#### EXERCISE INSTRUCTIONS
Every line from the beginning of the data through the line containing "assert (Hpm : 0" should be reproduced exactly, and no further lines should be output.

#### RAW DATA
(* ===== verification/ConsoleSpec.v ===== *)
(** * The console editor implements a line editor

    The abstract state is what readers may take ([com], committed input) and
    the line being edited ([pend]).  [holds] relates it to the ring; [typed]
    is the specification of one key and [consume] of one read. *)

From S2P Require Import Prelude Monad Locks Memory CString Printf Console.

Open Scope Z_scope.
Open Scope kernel_scope.

(** ** The screen *)

Definition screen_ok (s : console) : Prop := length (crt s) = 2000%nat /\ 0 <= cursor s < 1920.

Lemma length_scroll p m : length m = 2000%nat -> 0 <= p <= 1920 -> length (scroll p m) = 2000%nat.
Proof.
  intros Hm Hp. unfold scroll.
  rewrite !length_app, repeat_length, !length_take, !length_drop, !length_app, !length_take, !length_drop. lia.
Qed.

Lemma drop_scroll p m :
  length m = 2000%nat -> 0 <= p <= 1920 -> drop 1920 (scroll p m) = drop 1920 m.
Proof.
  intros Hm Hp. unfold scroll. set (m1 := take 1840 (drop 80 m) ++ drop 1840 m).
  assert (Hm1 : length m1 = 2000%nat)
    by (unfold m1; rewrite length_app, length_take, !length_drop; lia).
  rewrite app_assoc, drop_app_length'.
  - unfold m1. rewrite drop_app_ge by (rewrite length_take, length_drop; lia).
    rewrite drop_drop. f_equal. rewrite length_take, length_drop. lia.
  - rewrite length_app, repeat_length, length_take. lia.
Qed.

(** What one character does to the screen. *)
Lemma cgaputc_screen c s :
  screen_ok s ->
  screen_ok (cgaputc c s) /\ drop 1920 (crt (cgaputc c s)) = drop 1920 (crt s) /\
  crt (cgaputc c s) !! Z.to_nat (cursor (cgaputc c s)) = Some (Z.lor 32 1792).
Proof.
  intros [Hl Hc]. unfold cgaputc, screen_ok.
  set (pm := if c =? NEWLINE then _ else _).
  assert (Hpm : 0 <= pm.1 <= 1920 /\ length pm.2 = 2000%nat /\ drop 1920 pm.2 = drop 1920 (crt s)).
  { unfold pm. destruct (c =? NEWLINE); [simpl; split; [zlia|done]|].
    destruct (c =? BACKSPACE); [simpl; split; [destruct (Z.ltb_spec 0 (cursor s)); lia|done]|].
    simpl. split; [lia|]. rewrite length_insert. split; [done|]. apply drop_insert_lt. lia. }
  destruct pm as [p m]. simpl in Hpm. destruct Hpm as (Hp & Hm & Hd).
  assert (Hq : exists q m', (if 24 <=? p / 80 then (p - 80, scroll (p - 80) m) else (p, m)) = (q, m') /\
            0 <= q < 1920 /\ length m' = 2000%nat /\ drop 1920 m' = drop 1920 (crt s)).
  { destruct (Z.leb_spec 24 (p / 80)).
    - exists (p - 80), (scroll (p - 80) m). split; [done|]. split; [zlia|].
      rewrite length_scroll, drop_scroll by (done || zlia). done.
    - exists p, m. split; [done|]. split; [zlia|done]. }
  destruct Hq as (q & m' & -> & Hq & Hm' & Hd'). simpl. rewrite u16_small by lia.
  split; [split; [by rewrite length_insert|lia]|]. split.
  - rewrite drop_insert_lt by lia. done.
  - apply list_lookup_insert_eq. lia.
Qed.

(** ** Output leaves the input alone *)

(** The two states agree on everything but the output devices. *)
Definition same_input (s s' : console) : Prop :=
  in_buf s' = in_buf s /\ in_r s' = in_r s /\ in_w s' = in_w s /\ in_e s' = in_e s /\
  panicked s' = panicked s /\ cthr s' = cthr s.

Lemma consputc_run c s :
  panicked s = false -> exists s', consputc c s = Ok tt s' /\ same_input s s' /\
    (screen_ok s -> screen_ok s' /\ drop 1920 (crt s') = drop 1920 (crt s)).
Proof.
  intros Hp. unfold consputc. rewrite Hp. eexists. split; [reflexivity|].
  set (s1 := if c =? BACKSPACE then _ else _).
  assert (H1 : same_input s s1 /\ crt s1 = crt s /\ cursor s1 = cursor s).
  { unfold s1, uartputc, same_input. destruct (c =? BACKSPACE), (uart s) eqn:Eu; simpl; rewrite ?Eu; simpl; rewrite ?Eu; done. }
  destruct H1 as (H1 & Hcr & Hcu). split.
  - unfold cgaputc. destruct (if c =? NEWLINE then _ else _) as [p m]. destruct (if 24 <=? _ then _ else _). exact H1.
  - intros Hs. assert (Hs1 : screen_ok s1) by (unfold screen_ok in *; by rewrite Hcr, Hcu).
    destruct (cgaputc_screen c s1 Hs1) as (? & Hd & _). by rewrite Hd, Hcr.
Qed.

(** C30: console output stays on the screen: whatever is printed, the cursor
    ends in the first 24 rows, and no cell outside them is written. *)
Theorem consputs_in_screen l s :
  screen_ok s -> panicked s = false ->
  exists s', consputs l s = Ok tt s' /\ screen_ok s' /\ drop 1920 (crt s') = drop 1920 (crt s).
Proof.
  revert s. induction l as [|c l IH]; intros s Hs Hp; cbn [consputs]; [by exists s|].
  destruct (consputc_run c s Hp) as (s1 & Hc & Hsame & Hscr). destruct (Hscr Hs) as [Hs1 Hd1].
  destruct (IH s1 Hs1) as (s2 & Hr & Hs2 & Hd2); [by destruct Hsame as (_ & _ & _ & _ & -> & _)|].
  exists s2. rewrite (bind_Ok _ _ _ _ _ Hc). split; [done|]. split; [done|]. congruence.
Qed.

(** ** The ring *)

Lemma input_div : (INPUT_BUF | 4294967296).
Proof. by exists 33554432. Qed.

(** The committed and the pending input, in the cells after the read index. *)
Record holds (s : console) (com pend : list Z) : Prop := mkHolds {
  ho_len : length (in_buf s) = Z.to_nat INPUT_BUF;
  ho_cap : Z.of_nat (length com + length pend) <= INPUT_BUF;
  ho_r : 0 <= in_r s < 4294967296;
  ho_w : in_w s = u32 (in_r s + Z.of_nat (length com));
  ho_e : in_e s = u32 (in_r s + Z.of_nat (length com + length pend));
  ho_data : rslice INPUT_BUF (in_buf s) (in_r s) (length com + length pend) = com ++ pend;
  ho_line : NEWLINE ∉ pend;
  ho_run : panicked s = false
}.

Lemma holds_same s s' com pend :
  in_buf s' = in_buf s /\ in_r s' = in_r s /\ in_w s' = in_w s /\ in_e s' = in_e s /\ panicked s' = panicked s ->
  holds s com pend -> holds s' com pend.
Proof. intros (E1 & E2 & E3 & E4 & E5) [? ? ? ? ? ? ? ?]. split; congruence. Qed.

Lemma holds_input s s' com pend : same_input s s' -> holds s com pend -> holds s' com pend.
Proof. intros (E1 & E2 & E3 & E4 & E5 & _). by apply holds_same. Qed.

(** Distances between the counters. *)
Lemma counter_sub r n : 0 <= n < 4294967296 -> u32 (u32 (r + n) - r) = n.
Proof. intros. unfold u32. rewrite Zminus_mod_idemp_l. replace (r + n - r) with n by lia. by apply Z.mod_small. Qed.

Lemma counter_eq r n k :
  0 <= n <= 128 -> 0 <= k <= 128 -> u32 (r + n) = u32 (r + k) -> n = k.
Proof.
  intros Hn Hk E. rewrite <- (counter_sub r n), <- (counter_sub r k) by lia. by rewrite E.
Qed.

Lemma counter_pred r n : u32 (u32 (r + n) - 1) = u32 (r + (n - 1)).
Proof. unfold u32. rewrite Zminus_mod_idemp_l. f_equal. lia. Qed.

Lemma counter_succ r n : u32 (u32 (r + n) + 1) = u32 (r + (n + 1)).
Proof. unfold u32. rewrite Zplus_mod_idemp_l. f_equal. lia. Qed.

(** The specification of a key. *)
Definition typed (c : Z) (st : list Z * list Z) : list Z * list Z :=
  let '(com, pend) := st in
  if c =? CTL_P then (com, pend)
  else if c =? CTL_U then (com, [])
  else if (c =? CTL_H) || (c =? 127) then (com, removelast pend)
  else if negb (c =? 0) && (Z.of_nat (length com + length pend) <? INPUT_BUF) then
    let c := if c =? CR then NEWLINE else c in
    let pend := pend ++ [c] in
    if (c =? NEWLINE) || (c =? CTL_D) || (Z.of_nat (length com + length pend) =? INPUT_BUF)
    then (com ++ pend, []) else (com, pend)
  else (com, pend).

(** Dropping the last pending character. *)
Lemma holds_back s com p x :
  holds s com (p ++ [x]) ->
  in_e s <> in_w s /\ nth (cell INPUT_BUF (in_e s - 1)) (in_buf s) 0 = x /\
  holds (set_input (in_buf s) (in_r s) (in_w s) (u32 (in_e s - 1)) s) com p.
Proof.
  intros [H1 H2 H3 H4 H5 H6 H7 H8]. rewrite !length_app in *. cbn [length] in *. unfold INPUT_BUF in H2.
  rewrite Nat.add_assoc, Nat.add_1_r, rslice_snoc, app_assoc in H6. apply app_inj_tail in H6 as [H6 Hx].
  assert (Ee : u32 (in_e s - 1) = u32 (in_r s + Z.of_nat (length com + length p))).
  { rewrite H5, counter_pred. do 2 f_equal. lia. }
  split; [|split].
  - rewrite H4, H5. intros E. apply counter_eq in E; lia.
  - rewrite <- cell_u32, Ee, cell_u32. exact Hx.
  - split; cbn [in_buf in_r in_w in_e panicked set_input]; try done; [unfold INPUT_BUF; lia|set_solver].
Qed.

Lemma holds_none s com : holds s com [] -> in_e s = in_w s.
Proof. intros [? ? ? H4 H5 ? ? ?]. rewrite H4, H5. simpl. by rewrite Nat.add_0_r. Qed.

(** Storing a character at the edit index. *)
Lemma holds_store s com pend c :
  holds s com pend -> Z.of_nat (length com + length pend) < INPUT_BUF -> c <> NEWLINE ->
  holds (set_input (<[cell INPUT_BUF (in_e s) := c]> (in_buf s)) (in_r s) (in_w s) (u32 (in_e s + 1)) s)
    com (pend ++ [c]).
Proof.
  intros [H1 H2 H3 H4 H5 H6 H7 H8] Hcap Hc.
  split; cbn [in_buf in_r in_w in_e panicked set_input]; rewrite ?length_insert, ?length_app; cbn [length]; try done.
  - lia.
  - rewrite H5, counter_succ. do 2 f_equal. lia.
  - rewrite Nat.add_assoc, Nat.add_1_r. rewrite H5, cell_u32.
    rewrite rslice_push by (apply input_div || done). by rewrite H6, app_assoc.
  - set_solver.
Qed.

(** Handing the line over. *)
Definition commit (s : console) : console := set_input (in_buf s) (in_r s) (in_e s) (in_e s) s.

Lemma holds_commit s com pend c :
  holds s com pend -> Z.of_nat (length com + length pend) < INPUT_BUF ->
  holds (commit (set_input (<[cell INPUT_BUF (in_e s) := c]> (in_buf s)) (in_r s) (in_w s) (u32 (in_e s + 1)) s))
    (com ++ pend ++ [c]) [].
Proof.
  intros [H1 H2 H3 H4 H5 H6 H7 H8] Hcap.
  assert (El : (length (com ++ pend ++ [c]) = S (length com + length pend))%nat)
    by (rewrite !length_app; simpl; lia).
  assert (Ee : u32 (in_e s + 1) = u32 (in_r s + Z.of_nat (S (length com + length pend)))).
  { rewrite H5, counter_succ. do 2 f_equal. lia. }
  split; cbn [in_buf in_r in_w in_e panicked set_input commit]; rewrite ?length_insert, ?El; cbn [length];
    rewrite ?Nat.add_0_r, ?app_nil_r; try done.
  - lia.
  - rewrite H5, cell_u32, rslice_push by (apply input_div || done). by rewrite H6, <- app_assoc.
  - apply not_elem_of_nil.
Qed.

#### FINISHED EXERCISE
(* ===== verification/ConsoleSpec.v ===== *)
(** * The console editor implements a line editor

    The abstract state is what readers may take ([com], committed input) and
    the line being edited ([pend]).  [holds] relates it to the ring; [typed]
    is the specification of one key and [consume] of one read. *)

From S2P Require Import Prelude Monad Locks Memory CString Printf Console.

Open Scope Z_scope.
Open Scope kernel_scope.

(** ** The screen *)

Definition screen_ok (s : console) : Prop := length (crt s) = 2000%nat /\ 0 <= cursor s < 1920.

Lemma length_scroll p m : length m = 2000%nat -> 0 <= p <= 1920 -> length (scroll p m) = 2000%nat.
Proof.
  intros Hm Hp. unfold scroll.
  rewrite !length_app, repeat_length, !length_take, !length_drop, !length_app, !length_take, !length_drop. lia.
Qed.

Lemma drop_scroll p m :
  length m = 2000%nat -> 0 <= p <= 1920 -> drop 1920 (scroll p m) = drop 1920 m.
Proof.
  intros Hm Hp. unfold scroll. set (m1 := take 1840 (drop 80 m) ++ drop 1840 m).
  assert (Hm1 : length m1 = 2000%nat)
    by (unfold m1; rewrite length_app, length_take, !length_drop; lia).
  rewrite app_assoc, drop_app_length'.
  - unfold m1. rewrite drop_app_ge by (rewrite length_take, length_drop; lia).
    rewrite drop_drop. f_equal. rewrite length_take, length_drop. lia.
  - rewrite length_app, repeat_length, length_take. lia.
Qed.

(** What one character does to the screen. *)
Lemma cgaputc_screen c s :
  screen_ok s ->
  screen_ok (cgaputc c s) /\ drop 1920 (crt (cgaputc c s)) = drop 1920 (crt s) /\
  crt (cgaputc c s) !! Z.to_nat (cursor (cgaputc c s)) = Some (Z.lor 32 1792).
Proof.
  intros [Hl Hc]. unfold cgaputc, screen_ok.
  set (pm := if c =? NEWLINE then _ else _).
  assert (Hpm : 0 <= pm.1 <= 1920 /\ length pm.2 = 2000%nat /\ drop 1920 pm.2 = drop 1920 (crt s)).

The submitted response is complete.